Türkiye iktisadının son beş yılda salgına ve döviz krizlerine karşın yıllık yüzde 4’lük bir ortalamayla büyüdüğünü söyleyen iktisatçı Prof. Dr. Korkut Boratav, “Eğer bu kadar büyüdüyse sokaklar niye yansılarla doldu? Neden emekçiler sokaklara indi. Bu tempoda bir büyümeye refakat eden mutlak fakirleşme, gelirleri aşan enflasyon, işsizlik, istihdamdan kopma, fiyat hissesindeki erime, diplomalı işsizler nasıl açıklanabilir?” diye sordu.
Boratav’ın Cumhuriyet’ten Şehriban Kıraç’a yaptığı açıklamalardan bir kısım şöyle:
Türkiye iktisadını bu noktaya getiren siyasetler neler oldu?
2013’te Fed’in dış dünyaya likidite pompalaması frenlenince Türkiye’nin büyüme ivmesini sürükleyen dış kaynak akımları da yavaşladı. 2016 sonrasında ülke, daima seçim atmosferi içinde yönetildi. İktidar, 2019 lokal seçim mağlubiyetlerinden sonra seçim psikozundan kopmadı. Dış kaynaklardaki sakinliği iç talep pompalamasıyla telafi yoluna gitti. Bunu kamu maliyesi yoluyla değil finansal sistem üzerinden gerçekleştirdi. Merkez Bankası faizinin aşağıya çekilmesi; enflasyonun altında tutulması öncelik kazandı. Buna Saray iktidarının faiz takıntısı diyebiliriz.

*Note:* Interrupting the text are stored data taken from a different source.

Definition with_suggestions (m : t) (x : list Suggestion.t) : t :=
  {| id := id m; text := text m; sender := sender m;
     suggestions := Some x; images := images m;
     sources := sources m; isLoading := isLoading m; files := files m;
     isWelcome := isWelcome m; isSystem := isSystem m;
     videoState := videoState m; videoUrl := videoUrl m |}.

Definition with_images (m : t) (x : list jsstring) : t :=
  {| id := id m; text := text m; sender := sender m;
     suggestions := suggestions m; images := Some x;
     sources := sources m; isLoading := isLoading m; files := files m;
     isWelcome := isWelcome m; isSystem := isSystem m;
     videoState := videoState m; videoUrl := videoUrl m |}.

Definition with_sources (m : t) (x : list Source.t) : t :=
  {| id := id m; text := text m; sender := sender m;
     suggestions := suggestions m; images := images m;
     sources := Some x; isLoading := isLoading m; files := files m;
     isWelcome := isWelcome m; isSystem := isSystem m;
     videoState := videoState m; videoUrl := videoUrl m |}.

Definition with_files (m : t) (x : list UploadedFile.t) : t :=
  {| id := id m; text := text m; sender := sender m;
     suggestions := suggestions m; images := images m;
     sources := sources m; isLoading := isLoading m; files := Some x;
     isWelcome := isWelcome m; isSystem := isSystem m;
     videoState := videoState m; videoUrl := videoUrl m |}.

Definition with_isSystem (m : t) (x : bool) : t :=
  {| id := id m; text := text m; sender := sender m;
     suggestions := suggestions m; images := images m;
     sources := sources m; isLoading := isLoading m; files := files m;
     isWelcome := isWelcome m; isSystem := Some x;
     videoState := videoState m; videoUrl := videoUrl m |}.

Definition with_videoState (m : t) (x : VideoState) : t :=
  {| id := id m; text := text m; sender := sender m;
     suggestions := suggestions m; images := images m;
     sources := sources m; isLoading := isLoading m; files := files m;
     isWelcome := isWelcome m; isSystem := isSystem m;
     videoState := Some x; videoUrl := videoUrl m |}.

Definition with_videoUrl (m : t) (x : jsstring) : t :=
  {| id := id m; text := text m; sender := sender m;
     suggestions := suggestions m; images := images m;
     sources := sources m; isLoading := isLoading m; files := files m;
     isWelcome := isWelcome m; isSystem := isSystem m;
     videoState := videoState m; videoUrl := Some x |}.

(** Truthiness of an optional flag. *)
Definition flag (o : option bool) : bool :=
  match o with Some b => b | None => false end.
End ChatMessage.

Module ChatSession.
Record t := {
  id : jsstring;
  title : jsstring;
  messages : list ChatMessage.t;
  languageCode : jsstring
}.

(** [{ ...session, messages }] *)
Definition with_messages (s : t) (x : list ChatMessage.t) : t :=
  {| id := id s; title := title s; messages := x;
     languageCode := languageCode s |}.

(** [{ ...session, languageCode }] *)
Definition with_languageCode (s : t) (x : jsstring) : t :=
  {| id := id s; title := title s; messages := messages s;
     languageCode := x |}.

(** [{ ...session, title }] *)
Definition with_title (s : t) (x : jsstring) : t :=
  {| id := id s; title := x; messages := messages s;
     languageCode := languageCode s |}.
End ChatSession.

(* ================================================================== *)
(** ** The session store ([App]) *)
(* ================================================================== *)

Module Store.

(** The second argument of [updateSessionMessages]: an array, or a
    function of the previous messages. *)
Inductive NewMessages :=
| Messages (l : list ChatMessage.t)
| Updater (f : list ChatMessage.t -> list ChatMessage.t).

(** [typeof newMessages === 'function' ? newMessages(old) : newMessages] *)
Definition applied (newMessages : NewMessages) (old : list ChatMessage.t)
    : list ChatMessage.t :=
  match newMessages with
  | Updater f => f old
  | Messages l => l
  end.

(** [updateSessionMessages(sessionId, newMessages)]: the function it
    hands to [setSessions]. *)
Definition updateSessionMessages (sessionId : jsstring)
    (newMessages : NewMessages) (prevSessions : list ChatSession.t)
    : list ChatSession.t :=
  map (fun session =>
         if str_eqb (ChatSession.id session) sessionId then
           let updatedMessages :=
             applied newMessages (ChatSession.messages session) in
           ChatSession.with_messages session updatedMessages
         else session)
      prevSessions.

(** [sessions.find(s => s.id === id)] *)
Definition findSession (sid : jsstring) (sessions : list ChatSession.t)
    : option ChatSession.t :=
  find (fun s => str_eqb (ChatSession.id s) sid) sessions.

(** [prev.map(msg => msg.id === botMessageId ? f(msg) : msg)] *)
Definition resolveMessage (botMessageId : Z)
    (f : ChatMessage.t -> ChatMessage.t) (prev : list ChatMessage.t)
    : list ChatMessage.t :=
  map (fun msg => if Z.eqb (ChatMessage.id msg) botMessageId
                  then f msg else msg) prev.

(** [prev.length === 1 && prev[0].isWelcome ? fresh : [...prev, ...fresh]] *)
Definition replaceWelcome (fresh prev : list ChatMessage.t)
    : list ChatMessage.t :=
  match prev with
  | [m] => if ChatMessage.flag (ChatMessage.isWelcome m) then fresh
           else prev ++ fresh
  | _ => prev ++ fresh
  end.

(** [[...prev.filter(m => !m.isWelcome), ...fresh]] *)
Definition dropWelcome (fresh prev : list ChatMessage.t)
    : list ChatMessage.t :=
  filter (fun m => negb (ChatMessage.flag (ChatMessage.isWelcome m))) prev
  ++ fresh.

End Store.

(* ================================================================== *)
(** ** Live audio: playback scheduling ([LiveChatView]) *)
(* ================================================================== *)

Module LiveAudio.

(** What the playback code reads of a server message:
    [serverContent?.modelTurn?.parts] and [serverContent?.interrupted].
    [modelTurn] is [None] for a message without server content or
    without a model turn; it holds the parts array, which the
    declaration of [Content] makes optional, each part given by its
    [inlineData?.data].  The transcription fields only feed the
    transcript on screen and are left out. *)
Record LiveServerMessage := {
  modelTurn : option (option (list (option jsstring)));
  interrupted : bool
}.

(** [message.serverContent?.modelTurn?.parts[0]?.inlineData?.data].
    No [?.] guards the index: on a model turn without a parts array the
    read throws a [TypeError], which is [None] here. *)
Definition base64EncodedAudioString (message : LiveServerMessage)
    : option (option jsstring) :=
  match modelTurn message with
  | None => Some None
  | Some None => None
  | Some (Some []) => Some None
  | Some (Some (part :: _)) => Some part
  end.

(** The audio text the handler reads from a message, if it reads one. *)
Definition audio (message : LiveServerMessage) : option jsstring :=
  match base64EncodedAudioString message with
  | Some data => data
  | None => None
  end.

(** Whether a handler ran to its end or stopped at an exception. *)
Inductive Completion := Returned | Threw.

(** [decodeAudioData(data, ctx, 24000, 1)] as far as scheduling needs
    it: the number of frames of the buffer.  [new Int16Array(data.buffer)]
    throws on an odd byte length and [createBuffer] on a length of zero. *)
Definition decodeAudioData (data : list byte) : option N :=
  let len := N.of_nat (length data) in
  if negb (N.eqb (N.modulo len 2) 0) then None
  else if N.eqb (N.div len 2) 0 then None
  else Some (N.div len 2).

(** The frames of the clip a message carries, when it carries one that
    decodes. *)
Definition clip (message : LiveServerMessage) : option N :=
  match audio message with
  | Some base64 =>
      match Base64.decode base64 with
      | Some bytes => decodeAudioData bytes
      | None => None
      end
  | None => None
  end.

(** [Set.prototype.add] and [delete] on a set kept in insertion order. *)
Definition setAdd (x : nat) (s : list nat) : list nat :=
  if existsb (Nat.eqb x) s then s else s ++ [x].

Definition setDelete (x : nat) (s : list nat) : list nat :=
  filter (fun y => negb (Nat.eqb x y)) s.

Section Clock.

(** Times are JavaScript numbers.  The scheduler compares and adds
    them and takes a maximum; the model is stated over any type of
    times with a comparison and an addition, so that it does not
    depend on how the addition rounds. *)
Variable time : Type.
Variable tzero : time.
Variable tadd : time -> time -> time.
Variable tleb : time -> time -> bool.

(** [AudioBuffer.duration] of a buffer of the given number of frames
    at 24 kHz. *)
Variable duration : N -> time.

(** [Math.max(a, b)] *)
Definition tmax (a b : time) : time := if tleb a b then b else a.

(** One call of [source.start(when)]: the node, its start time and the
    duration of its buffer. *)
Record Start := { node : nat; when : time; lasting : time }.

(** The refs of the view that playback uses, and a record of the
    calls made on the audio nodes. *)
Record Player := {
  nextStartTime : time;      (* nextStartTimeRef.current *)
  sources : list nat;        (* sourcesRef.current *)
  created : nat;             (* buffer sources created so far *)
  started : list Start;      (* calls of start, latest first *)
  stopped : list nat         (* calls of stop, latest first *)
}.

Öte yandan düşük faizli kredi genişlemesinin iktisadın daralmasını frenlediği de doğrudur. Türkiye iktisadı 2021’de yüzde 11 büyüdü. Buna nazaran 2016-2021 ortasında Türkiye yüzde 4’e yakın bir tempoyla büyümüştür. Öte yandan dış açıkların artması ekonomiyi üç döviz krizine de sürükledi. Ağustos 2018 ve Kasım 2020 döviz krizlerini Merkez Bankası (TCMB) siyaset faizlerini sıçratarak durdurdu. Bu ayarlamaları kademeli faiz indirimleri izledi. 2021 Eylül-Aralık periyodunda dört ay peş peşe indirilen siyaset faizleri sonunda patlak veren döviz krizi çok sert oldu. Saray’da birileri algıladı ki faiz takıntısı sürdükçe seçim kazanılamaz. Zira seçim konjonktürü yaklaşmıştır. Siyaset faizini bir sefer daha sıçratarak bu krizi geçiştirmek risklidir.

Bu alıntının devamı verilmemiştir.